In his interview Thursday, Stupak also talked about local projects such as White Pine Electric Power's retrofit of the power plant in L'Anse for biofuels.
"Not only did you put 30 people to work retrofitting that power plant into a modern biofuel plant, but now to grow and harvest the biofuels, you've spun off jobs," he said.
Stupak has been mentioned as a possible candidate for governor of Michigan. Since Lt. Gov. John Cherry's decision this week not to seek the office, Stupak has received a barrage of calls and e-mails from long-time supporters asking him to consider a campaign, he said.
But Stupak said he is leaning against it, for several reasons. For one, he said, if Cherry was having trouble raising money, the same problem could apply to him. Stupak said his stance on abortion could also hurt him in a Democratic primary, though he acknowledged House Speaker Andy Dillon, another frequently mentioned candidate for governor, is also anti-abortion. It would also be hard to mount a statewide campaign and continue his work in Washington, Stupak said.
"I'm just not too sure I'm ready to say, 'OK, let's try a bigger challenge,'" he said during an interview Thursday afternoon. "I like my job. I'm happy with my job. I'm a chairman (of the House's Oversight and Investigations Committee). I don't know if I want to give up all that seniority and that in Washington. Am I not better off using that seniority and my influence in Washington to help the people of the 1st Congressional District? Is that more important than being governor? I think being a Congressman is more important right now, maybe."
However, he said he would have a clearer idea next week.
Before Thursday's town hall, Stupak met with Hancock Central High School students, and officials from B-H-K Child Development and Michigan Tech. His stops today will include visits with officials in Baraga County and the Oscar G. Johnson Veteran Affairs Medical Center in Iron Mountain.
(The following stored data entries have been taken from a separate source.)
Definition addToHistory (this : FidelityApp) (action : string) : FidelityApp :=
  mkApp (portfolio this)
        (portfolioHistory this ++ [mkEntry (Date_toLocaleTimeString env) action])%list
        (retirementProjection this).

Definition allocation (p : Portfolio) : JSON :=
  JObj [("stocks", JNum (stocks p)); ("bonds", JNum (bonds p)); ("cash", JNum (cash p))].

(** A property whose value may be [undefined]. *)
Definition field (k : string) (v : JSValue) : list (string * JSON) :=
  match v with
  | Some j => [(k, j)]
  | None => []
  end.

Definition getPortfolio : Tool FidelityApp :=
  mkTool "getPortfolio" "Get the current portfolio allocation and performance metrics"
    (fun _ this =>
       (inl (JObj [("allocation", allocation (portfolio this));
                   ("totalValue", JNum (calculateTotalValue this));
                   ("riskLevel", JStr (getRiskLevel this));
                   ("lastUpdated", JStr (Date_toISOString env))]),
        this)).

(** The allocation a strategy value selects. *)
Definition allocationFor (strategy : JSValue) : Portfolio :=
  if isString strategy "aggressive" then mkPortfolio 70 20 10
  else if isString strategy "moderate" then mkPortfolio 60 30 10
  else mkPortfolio 40 40 20.

Definition rebalancePortfolio : Tool FidelityApp :=
  mkTool "rebalancePortfolio"
    "Rebalance the portfolio based on a given strategy (conservative, moderate, aggressive)"
    (fun args this =>
       let oldPortfolio := portfolio this in
       match getProp args "strategy" with
       | inr typeError => (inr typeError, this)
       | inl strategy =>
           let this := mkApp (allocationFor strategy) (portfolioHistory this)
                             (retirementProjection this) in
           let this := addToHistory this ("Rebalanced to " ++ text env strategy ++ " strategy") in
           (* this.renderWithAnimation('rebalance') *)
           (inl (JObj ([("oldAllocation", allocation oldPortfolio);
                        ("newAllocation", allocation (portfolio this))]
                       ++ field "strategy" strategy
                       ++ [("totalValue", JNum (calculateTotalValue this));
                           ("riskLevel", JStr (getRiskLevel this))])%list),
            this)
       end).

Definition getRetirementProjection : Tool FidelityApp :=
  mkTool "getRetirementProjection"
    "Get retirement savings projection based on current portfolio"
    (fun args this =>
       match getProp args "yearsToRetirement" with
       | inr typeError => (inr typeError, this)
       | inl years =>
           let yearsToRetirement := orElse years (JNum 20) in
           match getProp args "monthlyContribution" with
           | inr typeError => (inr typeError, this)
           | inl monthly =>
               let monthlyContribution := orElse monthly (JNum 500) in
               let currentValue := calculateTotalValue this in
               let contributionsValue :=
                 totalContributions numbers monthlyContribution yearsToRetirement in
               let projectionData :=
                 JObj [("currentValue", JNum currentValue);
                       ("projectedValue",
                        projectedValue numbers currentValue (portfolio this)
                                       yearsToRetirement monthlyContribution);
                       ("yearsToRetirement", yearsToRetirement);
                       ("monthlyContribution", monthlyContribution);
                       ("projectedGrowthRate", projectedGrowthRate numbers (portfolio this));
                       ("totalContributions", contributionsValue)] in
               let this := mkApp (portfolio this) (portfolioHistory this) (Some projectionData) in
               let this :=
                 addToHistory this ("Generated " ++ text env (Some yearsToRetirement)
                                    ++ "-year retirement projection") in
               (* this.renderWithAnimation('retirement') *)
               (inl projectionData, this)
           end
       end).

(** [registerWithWebMCP] on an empty registry, then [getTools]. *)
Definition registerWithWebMCP : WebMCPProvider.t FidelityApp :=
  WebMCPProvider.registerTool getRetirementProjection
    (WebMCPProvider.registerTool rebalancePortfolio
       (WebMCPProvider.registerTool getPortfolio (WebMCPProvider.new FidelityApp))).

Definition getTools : list (Tool FidelityApp) :=
  WebMCPProvider.getTools registerWithWebMCP.

(** The application after a sequence of tool executions, each given by
    the name of a tool and the argument passed to it; a name that is not
    registered executes nothing. *)
Fixpoint executeAll (steps : list (string * JSValue)) (this : FidelityApp) : FidelityApp :=
  match steps with
  | [] => this
  | (n, args) :: rest =>
      match findTool getTools (Some (JStr n)) with
      | Some tool => executeAll rest (snd (execute tool args this))
      | None => executeAll rest this
      end
  end.
End WithEnv.

(** The allocation adds up to the whole. *)
Definition balanced (p : Portfolio) : Prop := (stocks p + bonds p + cash p = 100)%Z.
End Fidelity.

(** * A concrete page for the examples *)

Module Page.

Definition backslash : string := String (ascii_of_nat 92) EmptyString.

Fixpoint escape (s : string) : string :=
  match s with
  | EmptyString => EmptyString
  | String c rest =>
      (if Ascii.eqb c (ascii_of_nat 34) then backslash ++ dquote
       else if Ascii.eqb c (ascii_of_nat 92) then backslash ++ backslash
       else if Ascii.eqb c (ascii_of_nat 10) then backslash ++ "n"
       else String c EmptyString) ++ escape rest
  end.

Definition quoted (s : string) : string := dquote ++ escape s ++ dquote.

Definition decimal (n : Z) : string := NilZero.string_of_int (Z.to_int n).

(** [JSON.stringify] on the values of the examples. *)
Fixpoint stringify (v : JSON) : string :=
  match v with
  | JNull => "null"
  | JBool true => "true"
  | JBool false => "false"
  | JNum n => decimal n
  | JReal r => r
  | JStr s => quoted s
  | JArr items => "[" ++ join "," (map stringify items) ++ "]"
  | JObj fields =>
      "{" ++ join "," (map (fun kv : string * JSON => let (k, x) := kv in quoted k ++ ":" ++ stringify x)
                       fields)
      ++ "}"
  end.

(** A parser that knows the two texts the examples need. *)
Definition parse (v : JSON) : JSON + Thrown :=
  match v with
  | JStr "{}" => inl (JObj [])
  | JStr "null" => inl JNull
  | _ => inr (SyntaxError "Unexpected token")
  end.

Definition toString (v : JSValue) : string :=
  match v with
  | None => "undefined"
  | Some (JStr s) => s
  | Some (JObj _) => "[object Object]"
  | Some j => stringify j
  end.

Definition index (i : nat) : string := NilZero.string_of_uint (Nat.to_uint i).

(** A page whose clock stands at one instant and whose network answers
    with [answer]. *)
Definition env (answer : FetchRequest -> FetchOutcome) : Env :=
  mkEnv stringify parse toString answer
        "thread_1700000000000" "run_1700000000000"
        (fun i => "tool_1700000000000_" ++ index i)
        (fun i => "msg_1700000000000_" ++ index i)
        "response_1700000000000" "msg_1700000000000"
        1700000000000 "2023-11-14T22:13:20.000Z" "10:13:20 PM".

(** The network is down. *)
Definition offline : FetchRequest -> FetchOutcome :=
  fun _ => FetchRejected (TypeError "Failed to fetch").

(** The projection arithmetic of the examples: the contributions are
    exact on integers; the two values that need floats are not computed
    and appear as the text [float]. *)
Definition numbers : Fidelity.Numbers :=
  Fidelity.mkNumbers
    (fun p => JReal "float")
    (fun monthly years =>
       match monthly, years with
       | JNum m, JNum y => JNum (m * 12 * y)
       | _, _ => JReal "float"
       end)
    (fun _ _ _ _ => JReal "float").

Definition emptyWorld {App} (a : App) : World App := mkWorld a [] [].

(** A small application for the examples of the starter kit: a counter,
    with a tool that reads it, a tool that increments it and a tool
    that always fails. *)
Definition getAppData : Tool Z :=
  mkTool "getAppData" "Retrieve current application data and status"
         (fun _ n => (inl (JObj [("count", JNum n)]), n)).

Definition refreshData : Tool Z :=
  mkTool "refreshData" "Refresh or reload the application data"
         (fun _ n => (inl (JObj [("success", JBool true)]), (n + 1)%Z)).

Definition analyzeData : Tool Z :=
  mkTool "analyzeData" "Analyze the current application data and provide insights"
         (fun _ n => (inr (JsError "analysis failed"), n)).

Definition generateReport : Tool Z :=
  mkTool "generateReport" "Generate a report based on current data and specified parameters"
         (fun _ n => (inl (JObj [("report", JNum n)]), n)).

Definition counterTools : list (Tool Z) :=
  [getAppData; refreshData; analyzeData; generateReport].

(** A tool registered under [n] that always fails. *)
Definition alwaysFails {App} (n : string) : Tool App :=
  mkTool n "A tool that always fails" (fun _ a => (inr (JsError "tool failed"), a)).

(** A resolver that throws. *)
Definition brokenResolver : string -> Async (list FetchRequest) (list ToolCall) :=
  fun _ => AsyncM.throw (JsError "resolver failed").

(** The pages of the examples: off line; the starter kit on the counter,
    idle; the demo on the portfolio application as its constructor
    leaves it. *)
Definition offlineEnv : Env := env offline.

Definition kit : StarterKit.AgentClient.t Z :=
  StarterKit.AgentClient.new offlineEnv counterTools.

Definition idle : StarterKit.AgentClient.State Z :=
  StarterKit.AgentClient.mkState false (emptyWorld 0%Z).

Definition fidelityTools : list (Tool Fidelity.FidelityApp) :=
  Fidelity.getTools offlineEnv numbers.

Definition demo : Demo.AgentClient.t Fidelity.FidelityApp :=
  Demo.AgentClient.new offlineEnv fidelityTools.

Definition portfolioWorld : World Fidelity.FidelityApp := emptyWorld Fidelity.new.

(** The demo with [getPortfolio] registered again, as a tool that always
    fails. *)
Definition failingPortfolioTools : list (Tool Fidelity.FidelityApp) :=
  WebMCPProvider.registerTool (alwaysFails "getPortfolio") fidelityTools.

Definition failingDemo : Demo.AgentClient.t Fidelity.FidelityApp :=
  Demo.AgentClient.new offlineEnv failingPortfolioTools.

(** The demo after [setApiKey('sk-test')]. *)
Definition keyedDemo : Demo.AgentClient.t Fidelity.FidelityApp :=
  Demo.AgentClient.mk fidelityTools
    (Demo.AgentClient.ofLLMClient offlineEnv
       (Demo.LLMClient.setApiKey (Demo.LLMClient.new fidelityTools) (Some "sk-test"))).

(** The two [LLMClient]s after [setApiKey('sk-test')]. *)
Definition keyedKitLLM : StarterKit.LLMClient.t Z :=
  StarterKit.LLMClient.setApiKey (StarterKit.LLMClient.new counterTools) (Some "sk-test").

Definition keyedDemoLLM : Demo.LLMClient.t Fidelity.FidelityApp :=
  Demo.LLMClient.setApiKey (Demo.LLMClient.new fidelityTools) (Some "sk-test").

(** The starter kit whose resolver throws. *)
Definition brokenKit : StarterKit.AgentClient.t Z :=
  StarterKit.AgentClient.mk counterTools
    (StarterKit.AgentClient.mkLLM false brokenResolver
       (fun _ _ => AsyncM.ret (Some (JStr EmptyString)))).
End Page.

(** * The rest of the two pages *)

(** ** [Map] objects with string keys, in insertion order *)

Section StringMap.
Variable V : Type.

(** [m.set(k, v)]: a key that is present keeps its place. *)
Fixpoint mapSet (k : string) (v : V) (m : list (string * V)) : list (string * V) :=
  match m with
  | [] => [(k, v)]
  | (k', v') :: rest =>
      if String.eqb k' k then (k, v) :: rest else (k', v') :: mapSet k v rest
  end.

(** [m.get(k)] *)
Fixpoint mapGet (k : string) (m : list (string * V)) : option V :=
  match m with
  | [] => None
  | (k', v) :: rest => if String.eqb k' k then Some v else mapGet k rest
  end.

(** [m.delete(k)]: whether the key was present, and the map without it. *)
Definition mapDelete (k : string) (m : list (string * V)) : bool * list (string * V) :=
  (match mapGet k m with Some _ => true | None => false end,
   filter (fun kv => negb (String.eqb (fst kv) k)) m).
End StringMap.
Naomi Leukuma of Chassell said the town hall meeting was informative, but that Stupak's talk of continuing negotiations sidestepped the issue.
"We didn't get direct answers on the things people felt were important," she said.
Nick Bohmann of Houghton said while he had hoped for fewer questions on health care, he expected it.
"I thought there were some good questions asked, and I learned a fair amount about it," he said.